Il governatore: «Milano-Cortina 2026 sarà un laboratorio di metodo. Dalle Olimpiadi eredità durature per i territori».
«Ci siamo. Anzi, ghe sem, come si dice da queste parti». Con queste parole il presidente della Regione Lombardia, Attilio Fontana, ha aperto l’evento La Lombardia al centro della sfida olimpica, organizzato oggi a Palazzo Lombardia per fare il punto sulla corsa verso i Giochi invernali di Milano-Cortina 2026.
Un appuntamento che, nelle parole del governatore, non è solo sportivo ma anche simbolico: «Come Lombardia abbiamo fortemente voluto le Olimpiadi – ha detto – perché rappresentano una vetrina mondiale straordinaria, capace di lasciare al territorio eredità fondamentali in termini di infrastrutture, servizi e impatto culturale».
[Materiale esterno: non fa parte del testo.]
(* ===== verification/Validation.v ===== *)
(** * Validators and statistics

    What the validation modules of [eth2077-types] share: the 128-bit saturating
    arithmetic, duplicate detection with a [HashSet], and keeping first occurrences. *)
From stdpp Require Export finite.
From S2P Require Import Prelude.
Local Open Scope Z_scope.

(** ** [u128] *)

Definition is_u128 (z : Z) : Prop := 0 ≤ z ≤ u128_max.
Definition u128_saturating_add (a b : Z) : Z := Z.min (a + b) u128_max.
Definition u128_saturating_sub (a b : Z) : Z := Z.max (a - b) 0.
Definition u128_saturating_mul (a b : Z) : Z := Z.min (a * b) u128_max.
Ltac sat128_lia :=
  unfold is_u128, u128_saturating_add, u128_saturating_sub, u128_saturating_mul in *; sat_lia.

Lemma u128_saturating_add_u128 a b : 0 ≤ a → 0 ≤ b → is_u128 (u128_saturating_add a b).
Proof. sat128_lia. Qed.
Lemma u128_saturating_mul_u128 a b : 0 ≤ a → 0 ≤ b → is_u128 (u128_saturating_mul a b).
Proof. intros. assert (0 ≤ a * b) by nia. sat128_lia. Qed.
#[export] Hint Resolve u128_saturating_add_u128 u128_saturating_mul_u128 : eth.

(** A loop of saturating additions computes the saturated sum. *)
Lemma foldl_u128_saturating_add l acc :
  Forall (λ z, 0 ≤ z) l → is_u128 acc →
  foldl u128_saturating_add acc l = Z.min (acc + Zsum l) u128_max.
Proof.
  intros Hl. revert acc. induction Hl as [|x l Hx Hl IH]; intros acc Hacc; simpl; [sat128_lia|].
  rewrite IH by sat128_lia. pose proof (Zsum_nonneg l Hl). simpl in *. sat128_lia.
Qed.

(** ** Duplicates *)

(** [if !seen.insert(x) { errors.push(e) }] over a list: an error for every
    element seen before. *)
Fixpoint duplicate_errors {A E} `{Countable A} (err : A → E) (seen : gset A) (l : list A) : list E :=
  match l with
  | [] => []
  | x :: l => push_if (bool_decide (x ∈ seen)) (err x) ++ duplicate_errors err ({[x]} ∪ seen) l
  end.

Lemma duplicate_errors_nil {A E} `{Countable A} (err : A → E) seen l :
  duplicate_errors err seen l = [] ↔ NoDup l ∧ Forall (λ x, x ∉ seen) l.
Proof.
  revert seen. induction l as [|x l IH]; intros seen; simpl; [repeat constructor|].
  rewrite app_nil, push_if_nil, IH, bool_decide_eq_false, NoDup_cons, Forall_cons, !Forall_forall.
  set_solver.
Qed.

Lemma Forall_not_seen {A B} `{Countable B} (f : A → B) (x : B) (seen : gset B) (l : list A) :
  Forall (λ b, f b ∉ {[x]} ∪ seen) l ↔ x ∉ f <$> l ∧ Forall (λ b, f b ∉ seen) l.
Proof. rewrite !Forall_forall, list_elem_of_fmap. set_solver. Qed.
Lemma Forall_not_empty {A B} `{Countable B} (f : A → B) (l : list A) :
  Forall (λ b, f b ∉ (∅ : gset B)) l.
Proof. apply Forall_forall. set_solver. Qed.

(** Every element contributes no error. *)
Lemma list_bind_nil {A B} (f : A → list B) l : l ≫= f = [] ↔ Forall (λ x, f x = []) l.
Proof.
  induction l as [|x l IH]; [done|]. csimpl. rewrite app_nil, Forall_cons, IH. done.
Qed.

(** ** First occurrences *)

(** [if seen.insert(key) { out.push(x) }] over a list. *)
Fixpoint keep_first {A K} `{Countable K} (key : A → K) (seen : gset K) (l : list A) : list A :=
  match l with
  | [] => []
  | x :: l =>
      if bool_decide (key x ∈ seen) then keep_first key seen l
      else x :: keep_first key ({[key x]} ∪ seen) l
  end.

Section keep_first.
Context {A K : Type} `{Countable K} (key : A → K).
Implicit Types (l : list A) (seen : gset K).

Lemma keep_first_not_seen seen l : Forall (λ x, key x ∉ seen) (keep_first key seen l).
Proof.
  revert seen. induction l as [|x l IH]; intros seen; simpl; [done|]. case_bool_decide; [done|].
  constructor; [done|]. eapply Forall_impl; [apply IH|]. set_solver.
Qed.
Lemma keep_first_NoDup seen l : NoDup (key <$> keep_first key seen l).
Proof.
  revert seen. induction l as [|x l IH]; intros seen; simpl; [constructor|]. case_bool_decide; [done|].
  csimpl. apply NoDup_cons. split; [|done].
  pose proof (keep_first_not_seen ({[key x]} ∪ seen) l) as Hns. rewrite Forall_forall in Hns.
  rewrite list_elem_of_fmap. intros (y & Hy & Hin). apply Hns in Hin. set_solver.
Qed.
Lemma keep_first_sublist seen l : keep_first key seen l `sublist_of` l.
Proof.
  revert seen. induction l as [|x l IH]; intros seen; simpl; [done|].
  case_bool_decide; [by apply sublist_cons|by apply sublist_skip].
Qed.
Lemma keep_first_elem seen l x : x ∈ keep_first key seen l → x ∈ l.
Proof. apply sublist_subseteq, keep_first_sublist. Qed.
Lemma keep_first_keys seen l k :
  k ∈ key <$> keep_first key seen l ↔ k ∈ key <$> l ∧ k ∉ seen.
Proof.
  revert seen. induction l as [|x l IH]; intros seen; simpl; [set_solver|].
  case_bool_decide as Hx; csimpl; rewrite ?elem_of_cons, IH; [|rewrite elem_of_union, elem_of_singleton].
  - destruct (decide (k = key x)); naive_solver.
  - destruct (decide (k = key x)); naive_solver.
Qed.
Lemma keep_first_id seen l :
  NoDup (key <$> l) → Forall (λ x, key x ∉ seen) l → keep_first key seen l = l.
Proof.
  revert seen. induction l as [|x l IH]; intros seen; simpl; [done|].
  rewrite NoDup_cons, Forall_cons. intros [Hx Hl] [Hs Hls].
  rewrite bool_decide_eq_false_2 by done. f_equal. apply IH; [done|]. by apply Forall_not_seen.
Qed.
End keep_first.
#[local] Existing Instance example_revm.
Lemma example_revm_codes : revm_codes.
Proof.
  split; [done..|]. intros d env r changes a account Ht Ha. cbn in Ht. unfold example_transact in Ht.
  assert (Hkept : ∀ x, match ri_code (example_account d x) with
    | Some b => ri_code_hash (example_account d x) = keccak256 b ∨ code_served d (ri_code_hash (example_account d x)) b
    | None => ri_code_hash (example_account d x) = keccak256 [] ∨
        ∃ a' info, dbt_basic d a' = Some info ∧ ri_code_hash info = ri_code_hash (example_account d x) ∧ ri_code info = None
    end).
  { intros x. unfold example_account. destruct (dbt_basic d x) as [info|] eqn:Hx; [|by left]. change (default _ (Some info)) with info.
    destruct (ri_code info) as [b|] eqn:Hb; right; exists x, info; tauto. }
  destruct (_ <? _); [done|]. destruct (te_kind env) as [to|]; injection Ht as <- <-;
    apply lookup_insert_Some in Ha as [[_ <-]|[_ [_ <-]%lookup_singleton_Some]]; try apply Hkept. by left.
Qed.
(* eth2077-execution/src/block_builder.rs:200-219 encode_receipt *)
Definition encode_receipt (receipt : Receipt) : list Z :=
  rc_tx_hash receipt ++ [if rc_status receipt then 1 else 0] ++
  to_be_bytes 8 (rc_cumulative_gas_used receipt) ++ rc_logs_bloom receipt ++
  to_be_bytes 8 (len (rc_logs receipt)) ++ concat (encode_log <$> rc_logs receipt).

Section roots.
Context `{AL : Alloy}.

(* eth2077-execution/src/block_builder.rs:146-167 compute_state_root *)
Definition state_root_payload `{HO : HashOrder} `{SU : SortUnstable} (state : InMemoryStateDB)
  : list Z :=
  let addresses := sort_unstable_by bytes_cmp (InMemoryStateDB_accounts state) in
  to_be_bytes 8 (len addresses) ++
  concat ((λ address, account_payload address (InMemoryStateDB_get_account state address)) <$>
            addresses).
(* eth2077-execution/src/block_builder.rs:145-170 compute_state_root *)
Definition compute_state_root `{HO : HashOrder} `{SU : SortUnstable} (state : InMemoryStateDB)
  : B256 := keccak256 (state_root_payload state).

(* eth2077-execution/src/block_builder.rs:174-181 compute_transactions_root *)
Definition compute_transactions_root (transactions : list Transaction) : B256 :=
  keccak256 (to_be_bytes 8 (len transactions) ++ concat (tx_hash <$> transactions)).

(* eth2077-execution/src/block_builder.rs:185-194 compute_receipts_root *)
Definition compute_receipts_root (receipts : list Receipt) : B256 :=
  keccak256 (to_be_bytes 8 (len receipts) ++
             concat ((λ receipt, keccak256 (encode_receipt receipt)) <$> receipts)).

(* eth2077-execution/src/block_builder.rs:196-198 empty_ommers_hash *)
Definition empty_ommers_hash : B256 := keccak256 [0xc0].
End roots.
Fontana ha voluto sottolineare come l’esperienza olimpica incarni a pieno il “modello Lombardia”, fondato sulla collaborazione tra pubblico e privato e sulla capacità di trasformare le idee in progetti concreti. «I Giochi – ha spiegato – sono un esempio di questo modello di sviluppo, che parte dall’ascolto dei territori e si traduce in risultati tangibili, grazie al pragmatismo che da sempre contraddistingue la nostra regione».
Investimenti e connessioni per i territori
Secondo il presidente, l’evento rappresenta un volano per rafforzare processi già in corso: «Le Olimpiadi invernali sono l’occasione per accelerare investimenti che migliorano le connessioni con le aree montane e l’area metropolitana milanese».
Fontana ha ricordato che l’80% delle opere è già avviato, e che Milano-Cortina 2026 «sarà un laboratorio di metodo per programmare, investire e amministrare», con l’obiettivo di «rispondere ai bisogni delle comunità» e garantire «risultati duraturi e non temporanei».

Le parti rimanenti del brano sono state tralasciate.